Background to the proposal: The requirement of plasma cells to synthesise immunoglobulin and their dependence on protein turnover is central to myeloma cell differentiation, growth and survival, and therefore, provides a unique differential target that can be exploited therapeutically. Our previous work demonstrates myeloma cell apoptosis can be induced either by forcing the premature degradation of survival molecules by inhibiting heat shock protein 90, or by interfering with the unfolded protein response (UPR), a key regulatory pathway of protein folding. Relevance to cancer: Although this work uses myeloma as a model, it is clear that a number of secretory solid tumours also rely heavily on protein turnover for cell survival and metastatic potential, and therefore results will be applicable to other tumours. Aims of the research: In this work we seek to characterise two important intracellular protein turnover pathways in myeloma, and to identify novel therapeutic compounds targeted against them.

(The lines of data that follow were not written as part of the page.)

(* ===== verification/Program.v ===== *)
(** * The backend as one transition system

    Every way the program acts on its world - an HTTP request, a message the
    worker consumes, a sweep, the start-up check, a sign-in, the clock - as one
    step relation.  [History] and [Soundness] state what every sequence of steps
    keeps. *)
From S2P Require Import Prelude Py Clock Model World Store Messaging Auth Normalize.
From S2P Require Import AgentStore AgentBinaries Consumers Sweeper Startup RoutesHosts Access.
Open Scope string_scope.
Open Scope Z_scope.

(** what a transfer of file contents and a read-only probe leave alone *)
Definition aside (w : world) := (w_seq w, w_uuid4 w, w_cfg w, w_now w, w_db w).
(** other transactions commit accounts and grants only *)
Definition users_only (race : database → database) : Prop :=
  ∀ d, ∃ us gs, race d = d <| users := us |> <| grants := gs |>.

Section program.
Context {hardware : Type} (model_validate : dict → option hardware) (validate_response : json → option AgentResponse).
Context (repo_root : path) (presign : string → string → string → Z → string).
Context (put_file : AgentStore → string → string → string → M unit) (remove_file : AgentStore → string → M unit).
Context (loads : string → option json) (verify : string → dict + string) (race : database → database).
Context (check_database check_schema : M unit).

(** what happens to the world next *)
Inductive step (w : world) : world → Prop :=
  | Served user r : step w (serve model_validate repo_root presign put_file remove_file user r w).2
  | SignedIn header : step w (session_scope (get_current_user race verify header) w).2
  | Installed host_id exp token : step w (session_scope (get_host_agent_install_script repo_root presign host_id exp token) w).2
  | Consumed host kind body : step w (deliver loads validate_response host kind body w).2
  | Expired : step w (timeout_sweeper_pass w).2
  | Trimmed : step w (metrics_retention_pass w).2
  | Pruned : step w (audit_retention_pass w).2
  | Started : step w (run_preflight check_database check_schema w).2
  (** time passes; agents and operators act on Valkey and on the broker, which come and go *)
  | Ticked t : 0 ≤ t → step w (w <| w_now ::= Z.add t |>)
  | Elsewhere c q b b' : step w (w <| w_cache := c |> <| w_mq := q |> <| w_cache_up := b |> <| w_broker_up := b' |>).

(** what the code relies on of the world around it *)
Record environment : Prop := {
  env_transfers s k c t : keeps (same aside) (put_file s k c t);
  env_removals s k : keeps (same aside) (remove_file s k);
  env_race : users_only race;
  env_database : keeps (same aside) check_database;
  env_schema : keeps (same aside) check_schema
}.
End program.

(** transfers, probes and other transactions that do nothing *)
Lemma quiet_environment : environment (λ _ _ _ _, mret tt) (λ _ _, mret tt) id (mret tt) (mret tt).
Proof.
  split; [intros; intros ?; reflexivity|intros; intros ?; reflexivity| |intros ?; reflexivity|intros ?; reflexivity].
  intros d. exists (users d), (grants d). by destruct d.
Qed.

(** ** Handlers of particular errors, and the constants a handler is made of *)
Section catches.
Context (T : world → world → Prop) `{!PreOrder T}.
Lemma keeps_catch_store {A} (m : M A) h : keeps T m → (∀ msg, keeps T (h msg)) → keeps T (catch_store m h).
Proof using All.
  intros Hm Hh w. specialize (Hm w). unfold catch_store. destruct (m w) as [[a|[]] w']; try exact Hm. etrans; [exact Hm|apply Hh].
Qed.
Lemma keeps_catch_api {A} (m : M A) h : keeps T m → (∀ e, keeps T (h e)) → keeps T (catch_api m h).
Proof using All.
  intros Hm Hh w. specialize (Hm w). unfold catch_api. destruct (m w) as [[a|[]] w']; try exact Hm. etrans; [exact Hm|apply Hh].
Qed.
Lemma keeps_catch_integrity {A} (m h : M A) : keeps T m → keeps T h → keeps T (catch_integrity m h).
Proof using All.
  intros Hm Hh w. specialize (Hm w). unfold catch_integrity. destruct (m w) as [[a|[]] w']; try exact Hm. etrans; [exact Hm|apply Hh].
Qed.
End catches.
Ltac open_head m := lazymatch m with ?f _ => open_head f | ?f => unfold f end.
Ltac catch_step := lazymatch goal with
  | |- keeps _ (catch_store _ _) => apply keeps_catch_store; [try apply _| |intros ?]
  | |- keeps _ (catch_api _ _) => apply keeps_catch_api; [try apply _| |intros ?]
  | |- keeps _ (catch_integrity _ _) => apply keeps_catch_integrity; [try apply _| |]
  end.
(* ===== verification/History.v ===== *)
(** * What every history keeps of tasks and of the audit trail

    A preorder on worlds that each computation of the program respects; through
    any sequence of steps of [Program] it yields the life of a task row and the
    append-only audit trail. *)
From S2P Require Import Prelude Py Clock Model World Store Cache AuditLog Rbac Normalize Serializers Messaging.
From S2P Require Import Hosts Organization Networking Tags HostActions AgentStore AgentBinaries AgentInstall Auth.
From S2P Require Import Inventory Response Vms Sweeper Consumers Startup RoutesOrg RoutesHosts RoutesVms Access Program.
Open Scope string_scope.
Open Scope Z_scope.

(** ** What a row may become *)

(** how far a task is *)
Definition rank (status : string) : nat :=
  if String.eqb status "queued" then 0 else if String.eqb status "running" then 1 else 2.
Record evolves (k k' : Task) : Prop := {
  ev_identity :
    (k_id k', k_kind k', k_target_type k', k_target_id k', k_target_name k', k_host_id k', k_requested_by k',
     k_created_at k', k_request_payload k', k_correlation_id k') =
    (k_id k, k_kind k, k_target_type k, k_target_id k, k_target_name k, k_host_id k, k_requested_by k,
     k_created_at k, k_request_payload k, k_correlation_id k);
  ev_rank : (rank (k_status k) ≤ rank (k_status k'))%nat;
  ev_started t : k_started_at k = Some t → k_started_at k' = Some t
}.
#[export] Instance evolves_preorder : PreOrder evolves.
Proof.
  split; [by split|]. intros a b c [I1 R1 S1] [I2 R2 S2]. split; [congruence|lia|auto].
Qed.
(** everything but an outcome still pending, and its error, is as it was *)
Record frozen (e e' : AuditEvent) : Prop := {
  fz_identity :
    (ae_id e', ae_occurred_at e', ae_actor_type e', ae_actor_email e', ae_actor_name e', ae_action e', ae_target_type e',
     ae_target_id e', ae_target_name e', ae_host_id e', ae_cluster_id e', ae_task_id e', ae_details e') =
    (ae_id e, ae_occurred_at e, ae_actor_type e, ae_actor_email e, ae_actor_name e, ae_action e, ae_target_type e,
     ae_target_id e, ae_target_name e, ae_host_id e, ae_cluster_id e, ae_task_id e, ae_details e);
  fz_outcome : ae_outcome e ≠ "pending" → ae_outcome e' = ae_outcome e ∧ ae_error e' = ae_error e
}.
#[export] Instance frozen_preorder : PreOrder frozen.
Proof.
  split; [by split|]. intros a b c [I1 O1] [I2 O2]. split; [congruence|]. intros H. destruct (O1 H) as [E1 E2].
  destruct O2; [congruence|]. split; congruence.
Qed.
(** past the retention of the settings *)
Definition aged (w : world) (e : AuditEvent) : Prop :=
  0 < audit_retention_days (w_cfg w) ∧ instant (ae_occurred_at e) < w_now w - days (audit_retention_days (w_cfg w)).
(** ** Refreshing rows *)
Section worked.
Context (d0 : database).
(** a row of the machine runs where [d0] has its host and its folder *)
Definition housed (v : Vm) : Prop :=
  (∃ h, hosts d0 !! v_host_id v = Some h ∧ v_cluster_id v = h_cluster_id h) ∧
  ∀ fid, v_folder_id v = Some fid → ∃ f, folders d0 !! fid = Some f ∧ folder_fits f v.
(** a host where [d0] has it *)
Definition known (h : Host) : Prop := ∃ r, hosts d0 !! h_id h = Some r ∧ h_cluster_id r = h_cluster_id h.
Record worked (d : database) : Prop := {
  wk_tables : (clusters d, folders d, vlans d, tag_categories d, tags d) =
              (clusters d0, folders d0, vlans d0, tag_categories d0, tags d0);
  wk_dom k : is_Some (hosts d0 !! k) → is_Some (hosts d !! k);
  wk_host k h : hosts d !! k = Some h → h_id h = k ∧ known h;
  wk_vm k v : vms d !! k = Some v → v_id v = k ∧ housed v;
  wk_tagged v t : (v, t) ∈ vm_tags d → (v, t) ∈ vm_tags d0 ∧ is_Some (vms d !! v)
}.
Lemma worked_refl : sound d0 → worked d0.
Proof.
  intros [W V T]. split; try done.
  - intros k h Hh. pose proof (wp_host_key d0 W k h Hh) as E. split; [done|]. exists h. by rewrite E.
  - intros k v Hv. split; [by eapply wp_vm_key|]. split; [by eapply wp_vm_placed|]. intros fid. by apply (wp_vm_folder d0 W k).
  - intros v t H. split; [done|]. by apply (to_assigned d0 T v t).
Qed.
Lemma worked_sound d : sound d0 → worked d → sound d.
Proof.
  intros [W V T] [[= E1 E2 E3 E4 E5] D H M G].
  assert (∀ k r, hosts d0 !! k = Some r → ∃ h, hosts d !! k = Some h ∧ h_cluster_id h = h_cluster_id r) as Hh.
  { intros k r Hr. destruct (D k (ex_intro _ r Hr)) as [h Hk]. exists h. split; [done|].
    destruct (H k h Hk) as [<- (r' & Hr' & Ec)]. congruence. }
  split.
  - split; intros *; rewrite ?E1, ?E2; try apply W.
    + intros Hk. by apply H.
    + intros Hk. by apply M.
    + intros Hk Hc. destruct (H k h Hk) as [_ (r & Hr & Ec)].
      destruct (wp_host_cluster d0 W _ r c Hr) as (cl & Hcl & _); [congruence|]. by exists cl.
    + intros Hk. destruct (M k v Hk) as (_ & (h & Hr & Ec) & _). destruct (Hh _ _ Hr) as (h' & Hk' & Ec'). exists h'.
      split; [done|congruence].
    + intros Hf. pose proof (wp_folder_scoped d0 W k f Hf) as S. unfold folder_scoped in *. rewrite E1.
      destruct (f_cluster_id f), (f_host_id f) as [x|]; try done. destruct S as (r & Hr & Ec).
      destruct (Hh _ _ Hr) as (h' & Hk' & Ec'). exists h'. split; [done|congruence].
    + intros Hk. destruct (M k v Hk) as (_ & _ & F). apply F.
  - revert V. apply vlans_ok_sub; intros k v; rewrite E3; [done|]. intros _.
    apply vlan_scoped_mono; [by rewrite E1|]. intros h _. apply D.
  - revert T. apply tags_ok_sub.
    + intros _ k v Hk. by apply M.
    + intros k c. by rewrite E4.
    + intros k t. rewrite E5, E4. auto.
    + intros v k Hvk. destruct (G v k Hvk). rewrite E5. auto.
Qed.
#[export] Instance worked_framed : Framed worked.
Proof.
  intros d d' [= E1 E2 E3 E4 E5 E6 E7 E8] []. split; intros *; rewrite ?E1, ?E2, ?E3, ?E4, ?E5, ?E6, ?E7, ?E8; eauto.
Qed.
(** *** The writes *)
Lemma work_put_host h d : known h → worked d → worked (d <| hosts ::= <[h_id h := h]> |>).
Proof.
  intros K []. split; try done; cbn; intros k.
  - intros Hk. apply is_Some_insert. auto.
  - intros r. rewrite lookup_insert_Some. intros [[<- <-]|[_ Hr]]; [done|auto].
Qed.
Lemma work_put_vm v d : housed v → worked d → worked (d <| vms ::= <[v_id v := v]> |>).
Proof.
  intros K []. split; try done; cbn.
  - intros k r. rewrite lookup_insert_Some. intros [[<- <-]|[_ Hr]]; [done|auto].
  - intros u t H. destruct (wk_tagged0 u t H). split; [done|]. by apply is_Some_insert.
Qed.
Lemma work_delete_vms p d : worked d → worked (delete_vms p d).
Proof.
  intros []. split; try done; cbn.
  - intros k v [H _]%lookup_keep. auto.
  - intros v t. rewrite elem_of_filter. cbn. intros [Hg H]. destruct (wk_tagged0 v t H) as [? [x Hx]]. split; [done|].
    exists x. apply lookup_keep. rewrite Hx in Hg. by rewrite Hg.
Qed.
Lemma safe_put_host_known h : known h → keeps (safe worked) (put_host h).
Proof. intros K. apply safe_exec. intros d. by apply work_put_host. Qed.
Lemma safe_save_vm_housed v : housed v → keeps (safe worked) (save_vm v).
Proof. intros K. apply safe_exec. intros d. by apply work_put_vm. Qed.
Lemma safe_put_vm_housed v : housed v → keeps (safe worked) (put_vm v).
Proof.
  intros K w Hw. unfold put_vm. rewrite run_query. destruct (slot_taken _ _); [done|]. by apply work_put_vm.
Qed.
Lemma safe_add_vm_housed v : housed v → keeps (safe worked) (add_vm v).
Proof.
  intros K w Hw. unfold add_vm, add_row. rewrite run_query. destruct (is_some _); [done|]. by apply safe_put_vm_housed.
Qed.
Lemma safe_delete_vms p : keeps (safe worked) (exec (delete_vms p)).
Proof. apply safe_exec. intros d. apply work_delete_vms. Qed.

The project will address two main areas: 1.The development of effective therapeutic strategies to target the heat shock protein response. 2.The development of effective therapeutic strategies to target the UPR via IRE1alpha and XBP1. Outline plan of research: Using ShRNA we will demonstrate the downstream effects of targeting the heat shock protein response concentrating on the HSP70 family members HSP72, HSC70 and HSF1. In order to identify a clinically relevant approach, we will then demonstrate the in vitro and in vivo anti-myeloma effects of small molecule inhibitors of the heat shock response. In order to develop effective therapeutic strategies to target IRE1alpha, XBP1 and the UPR, we will identify IRE1alpha interacting proteins and determine their dependence on IRE1alpha kinase and endoribonuclease activity. In addition we will determine the presence and role of Regulated IRE1alpha Dependent mRNA Decay in myeloma. This data will be used to inform high throughput inhibitor screens, and structure-based drug design aimed at identifying small molecule inhibitors of IRE1alpha kinase and endoribonuclease activity.